Differences in data types and tasks that AI can address in different medical specialties represent a key challenge for the development of guidelines for AI applications in medicine. Many predominantly diagnostics-based specialties such as pathology or radiology rely heavily on different types of imaging with distinct peculiarities and challenges. The need to account for such differences is stronger in preclinical and translational steps of development as compared to clinical evaluation, where AI applications are tested for validity.
Most specialty-specific guidelines address preclinical phases, and these guidelines have predominantly been conceived in less rigorous consensus processes. While individual peculiarities of specific use cases may be clearer in specific guidelines than in more general guidelines, it is conceivable that subject-specific guidelines could result in many guidelines on the same topic when use cases and guideline requirements are similar across fields. To address this issue, stratification by data type could be a potential solution to ensure that guidelines are universal yet specific enough to regulate.
Incorporation of innovations in guidelines represents another challenge, as guidelines have traditionally been distributed in the form of academic publications. In this context, the fact that AI represents a major methodological innovation has been acknowledged by regulating institutions such as the EQUATOR network, which has issued AI-specific counterparts for existing guidelines, including CONSORT(-AI) regulating randomized controlled clinical trials and SPIRIT(-AI) regulating interventional clinical trial protocols.
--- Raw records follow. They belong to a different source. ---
Definition provision (s : progress) (entry : string * string) : progress :=
  if raised s then s
  else
    let name := connector_name entry.2 in
    let config := build_config env entry.1 entry.2 None None None in
    let done_ w := {| world := w; failures := failures s; raised := false |} in
    let failed w := {| world := w; failures := failures s ++ [name]; raised := false |} in
    let stopped w := {| world := w; failures := failures s; raised := true |} in
    match exec (world s) (Create name config) with
    | (None, w) => stopped w
    | (Some status, w) =>
        if status =? 201 then done_ w
        else if status =? 409 then
          match exec w (Update name config) with
          | (None, w) => stopped w
          | (Some status, w) => if (status =? 200) || (status =? 201) then done_ w else failed w
          end
        else failed w
    end.

Definition provision_connectors (w : W) : progress := foldl provision {| world := w; failures := []; raised := false |} DATABASES.

Definition exit_status (s : progress) : Z := if raised s then 1 else if bool_decide (failures s = []) then 0 else 1.

(** The exit status and the world left; [None] while still waiting. *)
Definition main (probes : nat) (w : W) : option (Z * W) :=
  w ← wait_for_debezium probes w;
  let s := provision_connectors w in
  Some (exit_status s, world s).

(** ** What a success means *)

(** A request that was answered. *)
Definition answered (r : request) (ok : Z → bool) : Prop := ∃ w status, (exec w r).1 = Some status ∧ ok status = true.

(** The connector of an entry was created, or was there and was updated. *)
Definition provisioned (entry : string * string) : Prop :=
  let name := connector_name entry.2 in
  let config := build_config env entry.1 entry.2 None None None in
  answered (Create name config) (λ s, s =? 201) ∨
  (answered (Create name config) (λ s, s =? 409) ∧ answered (Update name config) (λ s, (s =? 200) || (s =? 201))).

Lemma raised_stays s l : raised s = true → foldl provision s l = s.
Proof. intros Hr. induction l as [|e l IH]; [done|]. cbn [foldl]. unfold provision at 2. by rewrite Hr. Qed.

Lemma provision_grows s e : ∃ more, failures (provision s e) = failures s ++ more.
Proof.
  unfold provision. destruct (raised s); [exists []; by rewrite app_nil_r|].
  destruct (exec (world s) _) as [[c|] w]; [|exists []; by rewrite app_nil_r].
  destruct (c =? 201); [exists []; by rewrite app_nil_r|]. destruct (c =? 409); [|by eexists].
  destruct (exec w _) as [[c'|] w']; [|exists []; by rewrite app_nil_r].
  destruct (_ || _); [exists []; by rewrite app_nil_r|by eexists].
Qed.

Lemma provisions_grow l s : ∃ more, failures (foldl provision s l) = failures s ++ more.
Proof.
  revert s. induction l as [|e l IH]; intros s; [exists []; by rewrite app_nil_r|]. cbn [foldl].
  destruct (IH (provision s e)) as [m1 ->]. destruct (provision_grows s e) as [m2 ->]. exists (m2 ++ m1). by rewrite app_assoc.
Qed.

Lemma provision_success s e :
  raised (provision s e) = false → failures (provision s e) = [] → raised s = false ∧ failures s = [] ∧ provisioned e.
Proof.
  unfold provision, provisioned, answered. destruct (raised s) eqn:Er; [congruence|].
  set (name := connector_name e.2). set (c := build_config env e.1 e.2 None None None). intros H1 H2.
  destruct (exec (world s) (Create name c)) as [[k|] w] eqn:E1; [|done].
  destruct (k =? 201) eqn:Ek; [split_and!; [done..|]; left; exists (world s), k; by rewrite E1|].
  assert (Hne : ∀ x : string, failures s ++ [x] ≠ []) by (intros x H; by destruct (failures s)).
  destruct (k =? 409) eqn:E9; [|by apply Hne in H2].
  destruct (exec w (Update name c)) as [[k'|] w'] eqn:E2; [|done].
  destruct (_ || _) eqn:E3; [|by apply Hne in H2].
  split_and!; [done..|]. right. split; [exists (world s), k; by rewrite E1|exists w, k'; by rewrite E2].
Qed.

Lemma provisions_succeed l s :
  raised (foldl provision s l) = false → failures (foldl provision s l) = [] → Forall provisioned l.
Proof.
  induction l as [|e l IH] using rev_ind; [constructor|]. rewrite foldl_app. cbn [foldl]. intros H1 H2.
  destruct (provision_success _ _ H1 H2) as (H3 & H4 & He). apply Forall_app_2; [by apply IH|by constructor].
Qed.

Lemma exit_zero s : exit_status s = 0 → raised s = false ∧ failures s = [].
Proof. unfold exit_status. destruct (raised s); [done|]. case_bool_decide; by intros. Qed.

Lemma all_provisioned w : raised (provision_connectors w) = false → failures (provision_connectors w) = [] → Forall provisioned DATABASES.
Proof. unfold provision_connectors. apply provisions_succeed. Qed.

(** An exit status of 0 means that every database has its connector, each one
    created or updated with the configuration of the script. *)
Theorem success_is_complete probes w w' : main probes w = Some (0, w') → Forall provisioned DATABASES.
Proof.
  unfold main. destruct (wait_for_debezium probes w) as [w1|]; [|done]. cbn [mbind option_bind].
  pose proof (all_provisioned w1) as H. destruct (provision_connectors w1) as [w2 fs r]. intros [= E _].
  apply exit_zero in E as [E1 E2]. by apply H.
Qed.
End script.

(** ** On a Kafka Connect that keeps what it is given *)

(** What the REST interface documents: a connector that exists is not created
    again, an update sets the whole configuration, and neither touches another
    connector.  It answers before the given number of probes is over. *)
Class Connect {W : Type} (exec : W → request → option Z * W) := {
  connectors : W → gmap string config;
  starts_in : W → nat;
  list_answer w : ∃ status w', exec w ListConnectors = (status, w') ∧ connectors w' = connectors w ∧
    match starts_in w with O => status = Some 200 | S n => status ≠ Some 200 ∧ starts_in w' = n end;
  create_answer w name c : ∃ w', exec w (Create name c) = (Some (if connectors w !! name then 409 else 201), w') ∧
    connectors w' = (if connectors w !! name then connectors w else <[name := c]> (connectors w));
  update_answer w name c : ∃ status w', exec w (Update name c) = (Some status, w') ∧ (status = 200 ∨ status = 201) ∧
    connectors w' = <[name := c]> (connectors w);
}.

(** What the script declares. *)
Definition declared (env : settings) (entry : string * string) : string * config :=
  (connector_name entry.2, build_config env entry.1 entry.2 None None None).

Definition declarations (env : settings) : gmap string config := list_to_map (map (declared env) DATABASES).

Lemma declared_keys env : NoDup (map (declared env) DATABASES).*1.
Proof. by_compute. Qed.

Section connect.
Context {W : Type} (exec : W → request → option Z * W) (env : settings).
Context {CN : Connect exec}.

Lemma provision_one w fs e :
  ∃ w', provision exec env {| world := w; failures := fs; raised := false |} e = {| world := w'; failures := fs; raised := false |} ∧
    connectors w' = <[(declared env e).1 := (declared env e).2]> (connectors w).
Proof.
  unfold provision, declared. cbn [raised world failures fst snd].
  set (name := connector_name e.2). set (c := build_config env e.1 e.2 None None None).
  destruct (create_answer w name c) as (w1 & -> & E1). destruct (connectors w !! name) as [old|].
  - destruct (update_answer w1 name c) as (k & w2 & -> & Hk & E2). exists w2. split; [|by rewrite E2, E1].
    change (409 =? 201) with false. change (409 =? 409) with true. cbn [fst snd]. destruct Hk as [-> | ->]; done.
  - exists w1. done.
Qed.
Several other comprehensive high-quality AI-specific guideline extensions are expected to become publicly available in the near future including STARD-AI15, TRIPOD-AI16, and PRISMA-AI17. Ideally, guidelines should be adaptive and interactive to dynamically integrate new innovations as they emerge. Two quality assessment tools, PROBAST-AI16 (for risk of bias and applicability assessment of prediction model studies) and QUADAS-AI18 (for quality assessment of AI-centered diagnostic accuracy studies), will be developed alongside the anticipated AI-specific reporting guidelines.
To prevent the previously mentioned creation of multiple guidelines on the same topic, guidelines could potentially be continuously updated. However, this requires careful management to ensure that guidelines remain relevant and up-to-date without becoming overwhelming or contradictory. On a similar line, it may be worth considering whether AI-specific guidelines should repeat non-AI-specific items, such as ethics statements or Institutional Review Board (IRB) requirements. It may be useful to compare these needs with good scientific practice, to refer to existing resources, and to consider how best to balance comprehensiveness with clarity and ease of use. Whenever new guidelines are being developed, it is advisable to follow available guidance to ensure high guideline quality through methods like a structured literature review and a multi-stage Delphi process19,20.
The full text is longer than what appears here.